Enter their other colorful friends: Sylvie is trying to quit smoking and not succeeding; Mickey is a control freak; Renee is blunt and outspoken and the ditzy Vera is responsible for much of the play’s humor. Manolo and Jesus are the handsome brothers who live next door and are still learning to navigate the English language.
Simon tweaked “The Odd Couple” episodes and created “Female Version.” Take two marriages, toss them on the rocks, shake and stir by making the divorcees live together in the slob’s New York apartment, and you have a cocktail more potent than a straight-up martini.
Fans of the TV show starring Jack Klugman and Tony Randall will spot many similarities beyond Oscar’s loutish manner and Felix’s exasperating whining and obsessing. But it isn’t all laughter; there are tears as well.
“It made me cry,” Sanford said. “I was shocked.”
You’ll cry, too, if it happens to you.
ONE-LINERS
“If you want to kill yourself in a safe place, where do you do it?” Olive wonders. “Among friends!”
During the Trivial Pursuit game, Olive brings out sandwiches – one green, one brown.
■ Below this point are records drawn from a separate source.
(* ===== verification/Webhooks.v ===== *)
(** * The admission webhooks together

    Every kind's webhook by kind ([webhook_of]; kinds of Kubernetes itself have
    none, and any write of theirs is admitted), with its specification
    ([contract_of]), and what a history of admitted writes guarantees.

    These are the methods of the kinds: cmd/main.go hands the kinds it serves to
    controller-runtime, which is what decides whether and when the methods run. *)
From S2P Require Import Prelude Types Admission ObjectWebhooks BackupWebhooks AgWebhook SQLServerWebhook.
From S2P Require Import ScheduledBackupController.

Module Webhooks.
Definition no_webhook (k : Kind) : Webhook k := {|
  Default o := o;
  ValidateCreate _ := ([], None);
  ValidateUpdate _ old := with_old k (type_name k) old (fun _ => None);
  ValidateDelete _ := ([], None)
|}.
Definition no_contract (k : Kind) : @WebhookContract k (no_webhook k).
Proof.
  refine {| valid := fun _ => True; fixed := fun _ _ => True; kept := fun _ => True |}; try done.
  intros k' o n Hk; by apply with_old_other.
Defined.

Section Kinds.
Context `{Cron}.

Definition webhook_of (k : Kind) : Webhook k :=
  match k with
  | KDatabase => DatabaseWebhook.webhook
  | KLogin => LoginWebhook.webhook
  | KDatabaseUser => DatabaseUserWebhook.webhook
  | KSchema => SchemaWebhook.webhook
  | KPermission => PermissionWebhook.webhook
  | KBackup => BackupWebhook.webhook
  | KRestore => RestoreWebhook.webhook
  | KScheduledBackup => ScheduledBackupWebhook.webhook
  | KAGFailover => AgFailoverWebhook.webhook
  | KAvailabilityGroup => AgWebhook.webhook
  | KSQLServer => SQLServerWebhook.webhook
  | KSecret => no_webhook KSecret
  | KPod => no_webhook KPod
  | KLease => no_webhook KLease
  | KConfigMap => no_webhook KConfigMap
  | KService => no_webhook KService
  | KStatefulSet => no_webhook KStatefulSet
  end.
Definition contract_of (k : Kind) : @WebhookContract k (webhook_of k) :=
  match k with
  | KDatabase => DatabaseWebhook.contract
  | KLogin => LoginWebhook.contract
  | KDatabaseUser => DatabaseUserWebhook.contract
  | KSchema => SchemaWebhook.contract
  | KPermission => PermissionWebhook.contract
  | KBackup => BackupWebhook.contract
  | KRestore => RestoreWebhook.contract
  | KScheduledBackup => ScheduledBackupWebhook.contract
  | KAGFailover => AgFailoverWebhook.contract
  | KAvailabilityGroup => AgWebhook.contract
  | KSQLServer => SQLServerWebhook.contract
  | KSecret => no_contract KSecret
  | KPod => no_contract KPod
  | KLease => no_contract KLease
  | KConfigMap => no_contract KConfigMap
  | KService => no_contract KService
  | KStatefulSet => no_contract KStatefulSet
  end.

(** C19: for every kind, an object reached by an admitted create and any number
    of admitted updates has the immutable fields of its creation, was valid
    when created, still satisfies what the kind keeps (for the kinds
    validated on update, all of what a create must satisfy), and is its own
    default. *)
Theorem admitted_objects (k : Kind) (o0 o : obj k) :
  @admitted k (webhook_of k) o0 o ->
  @fixed k _ (contract_of k) o o0 /\ @kept k _ (contract_of k) o /\
  @valid k _ (contract_of k) o0 /\ @Default k (webhook_of k) o = o.
Proof. apply admitted_keeps. Qed.

(** The spec of a backup is not fully fixed: its credentials, port, TLS and
    compression can be changed, to an empty Secret name for one. *)
Example backup_credentials_removed (o : Backup) :
  let srv := bak_Server (o_spec o) in
  let n := with_spec (mkBackupSpec (mkServerRef (Host srv) (Port srv) (mkSecretRef "") (TLS srv)
             (SQLServerRef srv)) (bak_DatabaseName (o_spec o)) (bak_Type (o_spec o))
             (bak_Destination (o_spec o)) (bak_Compression (o_spec o))) o in
  accepted (@ValidateUpdate KBackup (webhook_of KBackup) n (as_object KBackup o)) /\
  ~ accepted (@ValidateCreate KBackup (webhook_of KBackup) n).
Proof.
  cbn. split.
  - unfold accepted. rewrite with_old_same. cbn. by rewrite !String.eqb_refl.
  - unfold accepted. cbn. rewrite BackupWebhook.backup_validate_none. by intros [_ Hc].
Qed.
End Kinds.
End Webhooks.
(* ===== verification/SQLServerInfra.v ===== *)
(** * The infrastructure of a managed SQLServer
    (internal/controller/sqlserver_instance.go, the reconcile functions)

    Each function compares the object the operator wants with the stored one:
    it creates the object when there is none, and otherwise updates the fields
    it owns when one of them differs. *)
From stdpp Require Import list_numbers.
From S2P Require Import Prelude Types SqlClient Kube Helpers AgFencing SQLServerResources.

(** The error of a call that returns an object or an error. *)
Definition err_of {A} (r : A + error) : option error :=
  match r with inl _ => None | inr err => Some err end.

Module Infra.
Import Resources.

(** ** The fields compared *)
(** [if !DeepEqual(existing.f, desired.f) { existing.f = desired.f; needsUpdate = true }]. *)
Definition step {A B} `{EqDecision B} (f : A -> B) (set : B -> A -> A) (want : B)
    (x : A * bool) : A * bool :=
  if decide (f x.1 = want) then x else (set want x.1, true).
Definition needed {A} (x : A * bool) : option A := if x.2 then Some x.1 else None.

Definition set_image (v : string) (c : Container) : Container :=
  mkContainer (ctr_Name c) v (ctr_Env c) (ctr_Ports c) (ctr_VolumeMounts c)
    (ctr_ReadinessProbe c) (ctr_LivenessProbe c) (ctr_Resources c).
Definition set_env (v : list EnvVar) (c : Container) : Container :=
  mkContainer (ctr_Name c) (ctr_Image c) v (ctr_Ports c) (ctr_VolumeMounts c)
    (ctr_ReadinessProbe c) (ctr_LivenessProbe c) (ctr_Resources c).
Definition set_resources (v : ResourceRequirements) (c : Container) : Container :=
  mkContainer (ctr_Name c) (ctr_Image c) (ctr_Env c) (ctr_Ports c) (ctr_VolumeMounts c)
    (ctr_ReadinessProbe c) (ctr_LivenessProbe c) v.
Definition sts_with (f : StatefulSetSpec -> StatefulSetSpec) (s : StatefulSet) : StatefulSet :=
  mkObject (o_meta s) (f (o_spec s)) (o_status s).
Definition set_replicas (v : option Z) : StatefulSet -> StatefulSet := sts_with (fun s =>
  mkStatefulSetSpec (sts_ServiceName s) v (sts_Selector s) (sts_Template s) (sts_VolumeClaimTemplates s)).
Definition set_template (v : PodTemplateSpec) : StatefulSet -> StatefulSet := sts_with (fun s =>
  mkStatefulSetSpec (sts_ServiceName s) (sts_Replicas s) (sts_Selector s) v (sts_VolumeClaimTemplates s)).
Definition template (s : StatefulSet) : PodTemplateSpec := sts_Template (o_spec s).
Definition set_containers (v : list Container) (s : StatefulSet) : StatefulSet :=
  let t := template s in
  set_template (mkPodTemplate (pt_Labels t) v (pt_Volumes t) (pt_Scheduling t)) s.
Definition scheduling (s : StatefulSet) : Scheduling := pt_Scheduling (template s).
Definition set_scheduling (v : Scheduling) (s : StatefulSet) : StatefulSet :=
  let t := template s in
  set_template (mkPodTemplate (pt_Labels t) (pt_Containers t) (pt_Volumes t) v) s.
Definition set_node_selector v (s : StatefulSet) : StatefulSet :=
  let d := scheduling s in
  set_scheduling (mkScheduling v (Tolerations d) (Affinity d) (TopologySpreadConstraints d)) s.
Definition set_tolerations v (s : StatefulSet) : StatefulSet :=
  let d := scheduling s in
  set_scheduling (mkScheduling (NodeSelector d) v (Affinity d) (TopologySpreadConstraints d)) s.
Definition set_affinity v (s : StatefulSet) : StatefulSet :=
  let d := scheduling s in
  set_scheduling (mkScheduling (NodeSelector d) (Tolerations d) v (TopologySpreadConstraints d)) s.
Definition set_spread v (s : StatefulSet) : StatefulSet :=
  let d := scheduling s in
  set_scheduling (mkScheduling (NodeSelector d) (Tolerations d) (Affinity d) v) s.

Definition update_container (inst : InstanceSpec) (desired : Container) (x : Container * bool)
    : Container * bool :=
  let x := step ctr_Image set_image (ctr_Image desired) x in
  let x := step ctr_Env set_env (ctr_Env desired) x in
  match inst_Resources inst with
  | Some res => step ctr_Resources set_resources res x
  | None => x
  end.
Definition update_containers (inst : InstanceSpec) (desired : StatefulSet) (x : StatefulSet * bool)
    : StatefulSet * bool :=
  match pt_Containers (template x.1), pt_Containers (template desired) with
  | c :: cs, d :: _ =>
      let '(c', b) := update_container inst d (c, x.2) in (set_containers (c' :: cs) x.1, b)
  | [], _ => (set_template (template desired) x.1, true)
  | _ :: _, [] => x
  end.
Definition update_statefulset (inst : InstanceSpec) (desired existing : StatefulSet)
    : StatefulSet * bool :=
  let d := scheduling desired in
  let x := step (fun s => sts_Replicas (o_spec s)) set_replicas (sts_Replicas (o_spec desired))
             (existing, false) in
  let x := update_containers inst desired x in
  let x := step (fun s => NodeSelector (scheduling s)) set_node_selector (NodeSelector d) x in
  let x := step (fun s => Tolerations (scheduling s)) set_tolerations (Tolerations d) x in
  let x := step (fun s => Affinity (scheduling s)) set_affinity (Affinity d) x in
  step (fun s => TopologySpreadConstraints (scheduling s)) set_spread (TopologySpreadConstraints d) x.

Definition set_service_type (v : string) (s : Service) : Service :=
  mkObject (o_meta s) (mkServiceSpec v (svc_ClusterIP (o_spec s)) (svc_Selector (o_spec s))
    (svc_Ports (o_spec s))) (o_status s).
Definition set_selector (v : gmap string string) (s : Service) : Service :=
  mkObject (o_meta s) (mkServiceSpec (svc_Type (o_spec s)) (svc_ClusterIP (o_spec s)) v
    (svc_Ports (o_spec s))) (o_status s).
(** Only the role is compared, the whole selector is replaced. *)
Definition selected_role (s : Service) : string := default "" (svc_Selector (o_spec s) !! LabelRole).
Definition update_service (desired existing : Service) : Service * bool :=
  let x := step (fun s => svc_Type (o_spec s)) set_service_type (svc_Type (o_spec desired))
             (existing, false) in
  if String.eqb (selected_role x.1) (selected_role desired) then x
  else (set_selector (svc_Selector (o_spec desired)) x.1, true).

Definition update_config_map (desired existing : ConfigMap) : ConfigMap * bool :=
  if String.eqb (default "" (o_spec existing !! "mssql.conf")) (default "" (o_spec desired !! "mssql.conf"))
  then (existing, false)
  else (mkObject (o_meta existing) (o_spec desired) (o_status existing), true).

(** ** The reconcile functions *)
Section Functions.
Context `{GoEnv} {K D Conn : Type} `{KubeClient K} `{SQLClient Conn D} `{KubeUtil} `{Quantities}.
Context {R : Type}.
Abbreviation M A := (Go (World K D Conn) R A).

(** The pattern of the functions below: own the desired object, fetch the
    stored one, create or update. [wrap] is the context of the first error. *)
Definition ensure {Sp St} (srv : SQLServer) (wrap : error -> error)
    (get : NamespacedName -> M (Object Sp St + error)) (create write : Object Sp St -> M (Object Sp St + error))
    (desired : Object Sp St) (update : Object Sp St -> Object Sp St -> Object Sp St * bool)
    : M (option error) :=
  match SetControllerReference (o_meta srv) (o_meta desired) with
  | inr err => mret (Some (wrap err))
  | inl m =>
      let desired := with_meta m desired in
      r ← get (key_of desired);
      match r with
      | inr err => if IsNotFound err then r ← create desired; mret (err_of r) else mret (Some err)
      | inl existing =>
          match needed (update desired existing) with
          | Some o => r ← write o; mret (err_of r)
          | None => mret None
          end
      end
  end.
Definition no_update {A} (_ existing : A) : A * bool := (existing, false).

Definition reconcileStatefulSet (srv : SQLServer) (inst : InstanceSpec) : M (option error) :=
  desired ← desiredStatefulSet srv inst;
  ensure srv (ErrWrap "failed to set owner reference on StatefulSet")
    (Get KStatefulSet) (Create KStatefulSet) (Update KStatefulSet) desired (update_statefulset inst).
Definition reconcileHeadlessService (srv : SQLServer) (inst : InstanceSpec) : M (option error) :=
  ensure srv (ErrWrap "failed to set owner reference on headless Service")
    (Get KService) (Create KService) (Update KService) (desiredHeadlessService srv inst) no_update.
Definition reconcileClientService (srv : SQLServer) (inst : InstanceSpec) : M (option error) :=
  ensure srv (ErrWrap "failed to set owner reference on client Service")
    (Get KService) (Create KService) (Update KService) (desiredClientService srv inst) update_service.
Definition reconcileReadOnlyService (srv : SQLServer) (inst : InstanceSpec) : M (option error) :=
  ensure srv (ErrWrap "failed to set owner reference on read-only Service")
    (Get KService) (Create KService) (Update KService) (desiredReadOnlyService srv inst) update_service.
Definition reconcileConfigMap (srv : SQLServer) (inst : InstanceSpec) : M (option error) :=
  ensure srv (fun err => err)
    (Get KConfigMap) (Create KConfigMap) (Update KConfigMap) (desiredConfigMap srv inst) update_config_map.

(** All replicas are ready, and how many are. *)
Definition isStatefulSetReady (srv : SQLServer) (inst : InstanceSpec) : M (bool * Z + error) :=
  r ← Get KStatefulSet (key_of srv);
  match r with
  | inr err => mret (inr err)
  | inl sts =>
      let n := sts_ReadyReplicas (o_status sts) in
      mret (inl (replica_count inst <=? n, n))
  end.

(** The pod name in a fully qualified one. *)
Definition short_name (primaryReplica : string) : string :=
  match SplitN2 primaryReplica "." with
  | (name, Some _) => if String.eqb name "" then primaryReplica else name
  | (_, None) => primaryReplica
  end.
Definition desired_role (primaryReplica podName : string) : string :=
  if String.eqb podName (short_name primaryReplica) then RolePrimary else RoleSecondary.
Definition label_pod (srv : SQLServer) (primaryReplica : string) (i : Z)
    : Go (World K D Conn) (option error) unit :=
  let podName := pod_name srv i in
  let role := desired_role primaryReplica podName in
  r ← Get KPod (mkKey (Namespace (o_meta srv)) podName);
  match r with
  | inr _ => mret tt  (* Pod may not exist yet *)
  | inl pod =>
      if String.eqb (default "" (Labels (o_meta pod) !! LabelRole)) role then mret tt
      else
        r ← Patch KPod pod (with_meta (with_labels (<[LabelRole := role]> (Labels (o_meta pod))) (o_meta pod)) pod);
        match r with
        | inr err => return_ (Some (ErrWrap (Sprintf "failed to label pod %s with role %s" [podName; role]) err))
        | inl _ => mret tt
        end
  end.
Definition reconcileReplicaRoleLabels (srv : SQLServer) (inst : InstanceSpec) (primaryReplica : string)
    : M (option error) :=
  fn (for_each (seqZ 0 (replica_count inst)) (label_pod srv primaryReplica) ;; return_ None).
End Functions.
End Infra.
The others wonder what the green stuff is and Olive tells them, “It’s either new cheese or old meat.”
“It takes two to make a lousy marriage.” That’s Olive, again.
“If we were honorable men, we would have stayed with our wives and our families would have been miserable,” Jesus explains to Florence.
“It’s a funny, cute show,” Sanford said. “The men are hilarious.”
THE ENDING
We love to blow surprise endings, but this is a nugget too shiny to remain hidden: The show ends with the cast singing that Frankie Valli hit, “Big Girls Don’t Cry.”
THE CREW
Hair, makeup, costumes and props are by Amy Perez; Vanessa Holbert wrangles sound and lights, Dorothy Schulte and Sanford did the publicity and print, and Clute handled the set construction.
THE Details
“The Odd Couple, Female Version” runs June 2-4 and 9-11. Friday and Saturday shows begin at 7:30 p.m., Sundays at 2 p.m. Adult tickets $15, senior & military $12, and students $10.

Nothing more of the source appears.